Join the Center for Ethics and Culture for the Spring 2016 Schmitt Lecture, "Taking Responsibility: Science and its Revolutions, from Recombinant DNA to Gene Editing," with Benjamin Hurlbut (Arizona State University).

Since the inception of biotechnology in the 1970s, prominent scientists have called for an assessment of its social and ethical implications, while simultaneously positioning themselves as best able to react to this emerging technological revolution and to guide judgments about its role in the human future. This lecture will explore the historical origins, contemporary contours, and political effect of this vision of scientific responsibility -- of the role of scientific authority in imagining, enacting, and governing technological futures -- attending in particular to the ways this vision shapes how we imagine, deliberate about, and govern that future.

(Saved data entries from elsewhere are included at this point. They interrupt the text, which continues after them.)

(** C31: a batch is completed only when it is drained. However others interleave with a status query of a working
    batch, children that settle by any terminal write included, as long as nobody sets a settled task back to
    working or completes the batch itself: if the batch is completed when the query returns, it has at least as
    many settled children as its plan has items. *)
Theorem batch_completes_drained others id now s rec :
  st_batches s !! id = Some rec -> bt_status rec = BtWorking -> 0 <= bt_total rec <= u32_max -> bystanders id others ->
  bt_status <$> st_batches (snd (batch_status others id now s)) !! id = Some BtCompleted ->
  exists ts, NoDup ts /\ bt_total rec <= Z.of_nat (length ts) /\ settled_children id ts (snd (batch_status others id now s)).
Proof.
  intros Hrec Hw Ht (Hb1 & Hb2 & Hb3 & Hb4 & Hb5). unfold batch_status. rewrite Hrec.
  set (s1 := run s (ot_before_children others)). set (kids := batch_children id s1).
  assert (incomplete id s1) as Hi1 by (apply run_incomplete; [done|exists rec; split; [done|congruence]]).
  destruct (with_attempts (ot_attempts others) rec kids s1) as (att & ops & -> & Hops). specialize (Hops _ Hb2).
  pose proof (settleable_working rec kids Hw Ht) as Hset.
  assert (is_settleable (set_child_attempts att (summarize_batch rec kids)) = is_settleable (summarize_batch rec kids)) as -> by done.
  destruct (is_settleable _) as [term|]; simpl.
  2: { intros Hc. apply (run_incomplete _ ops) in Hi1 as (row & Hr & Hs); [|done]. rewrite Hr in Hc. simpl in Hc. congruence. }
  destruct Hset as (-> & Hlen & Hdone). destruct (drained_children id s1 Hdone) as (ts & Hn & Hlt & Hts).
  intros _. exists ts. split_and!; [done|unfold kids in Hlen; lia|].
  apply (run_settled_children id ts (ops ++ ot_before_settle others)) in Hts; [|by apply Forall_app].
  rewrite run_ops_app in Hts. set (s2 := run (run s1 ops) (ot_before_settle others)) in *.
  set (s3 := done_or_same s2 _). assert (settled_children id ts s3) as Hts3 by (unfold settled_children, s3; by rewrite settle_tasks).
  apply (run_settled_children id ts (ot_before_reread others)) in Hts3; [|done].
  destruct (st_batches (run s3 (ot_before_reread others)) !! id) as [rec'|]; [|done].
  destruct (with_attempts (ot_attempts_again others) rec' kids (run s3 (ot_before_reread others))) as (att' & ops' & -> & Hops').
  simpl. apply run_settled_children; [by apply Hops'|done].
Qed.
End Status.

(** ** Queue counters *)
Inductive QueueState := QWaiting | QAdmitted | QReleased.
#[global] Instance queue_state_eq_dec : EqDecision QueueState.
Proof. solve_decision. Defined.
Record QueueCounts := mkCounts { qc_queued : Z; qc_in_flight : Z }.
(** The counters, the guards in creation order, and the (in flight, queued) pairs the observer saw. *)
Record Queue := mkQueue { qu_counts : QueueCounts; qu_guards : list QueueState; qu_seen : list (Z * Z) }.
Definition empty_queue : Queue := mkQueue (mkCounts 0 0) [] [].
Definition observe (c : QueueCounts) (seen : list (Z * Z)) : list (Z * Z) := seen ++ [(qc_in_flight c, qc_queued c)].

Definition waiting (q : Queue) : Queue :=
  let c := mkCounts (qc_queued (qu_counts q) + 1) (qc_in_flight (qu_counts q)) in
  mkQueue c (qu_guards q ++ [QWaiting]) (observe c (qu_seen q)).
Definition admitted (g : nat) (q : Queue) : Queue :=
  match qu_guards q !! g with
  | Some QWaiting =>
      let c := mkCounts (saturating_sub (qc_queued (qu_counts q)) 1) (saturating_add (qc_in_flight (qu_counts q)) 1) in
      mkQueue c (<[g := QAdmitted]> (qu_guards q)) (observe c (qu_seen q))
  | _ => q
  end.
Definition drop_guard (g : nat) (q : Queue) : Queue :=
  match qu_guards q !! g with
  | Some QWaiting =>
      let c := mkCounts (saturating_sub (qc_queued (qu_counts q)) 1) (qc_in_flight (qu_counts q)) in
      mkQueue c (<[g := QReleased]> (qu_guards q)) (observe c (qu_seen q))
  | Some QAdmitted =>
      let c := mkCounts (qc_queued (qu_counts q)) (saturating_sub (qc_in_flight (qu_counts q)) 1) in
      mkQueue c (<[g := QReleased]> (qu_guards q)) (observe c (qu_seen q))
  | _ => q
  end.
Inductive QueueOp := QoWaiting | QoAdmitted (g : nat) | QoDrop (g : nat).
Definition queue_step (q : Queue) (o : QueueOp) : Queue :=
  match o with QoWaiting => waiting q | QoAdmitted g => admitted g q | QoDrop g => drop_guard g q end.

Definition how_many (st : QueueState) (guards : list QueueState) : Z := Z.of_nat (length (filter (fun x => x = st) guards)).
Definition queue_inv (q : Queue) : Prop :=
  qu_counts q = mkCounts (how_many QWaiting (qu_guards q)) (how_many QAdmitted (qu_guards q)) /\
  (qu_guards q <> [] -> last (qu_seen q) = Some (qc_in_flight (qu_counts q), qc_queued (qu_counts q))).

Lemma how_many_app st l l' : how_many st (l ++ l') = how_many st l + how_many st l'.
Proof. unfold how_many. rewrite filter_app, length_app. lia. Qed.
Lemma how_many_cons st x l : how_many st (x :: l) = (if decide (x = st) then 1 else 0) + how_many st l.
Proof. unfold how_many. rewrite filter_cons. case_decide; simpl; lia. Qed.
Lemma how_many_insert st l g old new : l !! g = Some old ->
  how_many st (<[g := new]> l) = how_many st l - (if decide (old = st) then 1 else 0) + (if decide (new = st) then 1 else 0).
Proof.
  intros Hg. rewrite insert_take_drop by by eapply lookup_lt_Some. rewrite <- (take_drop_middle l g old Hg) at 3.
  rewrite !how_many_app, !how_many_cons. lia.
Qed.
Lemma how_many_nonneg st l : 0 <= how_many st l.
Proof. unfold how_many. lia. Qed.
Lemma how_many_in st l g : l !! g = Some st -> 1 <= how_many st l.
Proof.
  intros Hg. rewrite <- (take_drop_middle l g st Hg), how_many_app, how_many_cons, decide_True by done.
  pose proof (how_many_nonneg st (take g l)). pose proof (how_many_nonneg st (drop (S g) l)). lia.
Qed.
Lemma how_many_length st l : how_many st l <= Z.of_nat (length l).
Proof. unfold how_many. pose proof (length_filter (fun x => x = st) l). lia. Qed.
Lemma queue_step_inv q o : Z.of_nat (length (qu_guards q)) < u64_max -> queue_inv q -> queue_inv (queue_step q o).
Proof.
  intros Hlen [Hc Hs]. pose proof (how_many_length QAdmitted (qu_guards q)).
  destruct o as [|g|g]; simpl; unfold waiting, admitted, drop_guard; [|destruct (qu_guards q !! g) as [[]|] eqn:E; try by split..];
    (split; simpl; [|intros _; unfold observe; by rewrite last_snoc]); rewrite Hc; simpl; f_equal;
    rewrite ?how_many_app, ?how_many_cons, ?(how_many_insert _ _ _ _ _ E); try (apply how_many_in in E);
    repeat (case_decide; try done); try change (how_many _ []) with 0; machine; lia.
Qed.
Lemma queue_guards_grow q o : (length (qu_guards (queue_step q o)) <= length (qu_guards q) + 1)%nat.
Proof.
  destruct o; simpl; unfold waiting, admitted, drop_guard; repeat case_match; simpl; rewrite ?length_app, ?length_insert; simpl; lia.
Qed.
Lemma queue_run_inv ops q : Z.of_nat (length (qu_guards q) + length ops) <= u64_max -> queue_inv q -> queue_inv (foldl queue_step q ops).
Proof.
  revert q; induction ops as [|o ops IH]; intros q Hlen Hq; [done|]. simpl in *. apply IH.
  - pose proof (queue_guards_grow q o). lia.
  - apply queue_step_inv; [lia|done].
Qed.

Professor Benjamin Hurlbut teaches in the School of Life Sciences at Arizona State University, where his research concerns the intersection of science and technology studies, bioethics, and political theory. Focusing on controversy around morally and technically complex problems in areas such as human embryonic stem cell research and genomics, Hurlbut examines the interplay of science and technology with shifting notions of democracy, of religious and moral pluralism, and of public reason.

The lecture is free and open to the public. To attend the dinner immediately following, RSVP via this online form by Monday, April 4. Questions? Contact Laura Nash (lnash@nd.edu). For more information about the Center's Schmitt Lecture Series, visit our website.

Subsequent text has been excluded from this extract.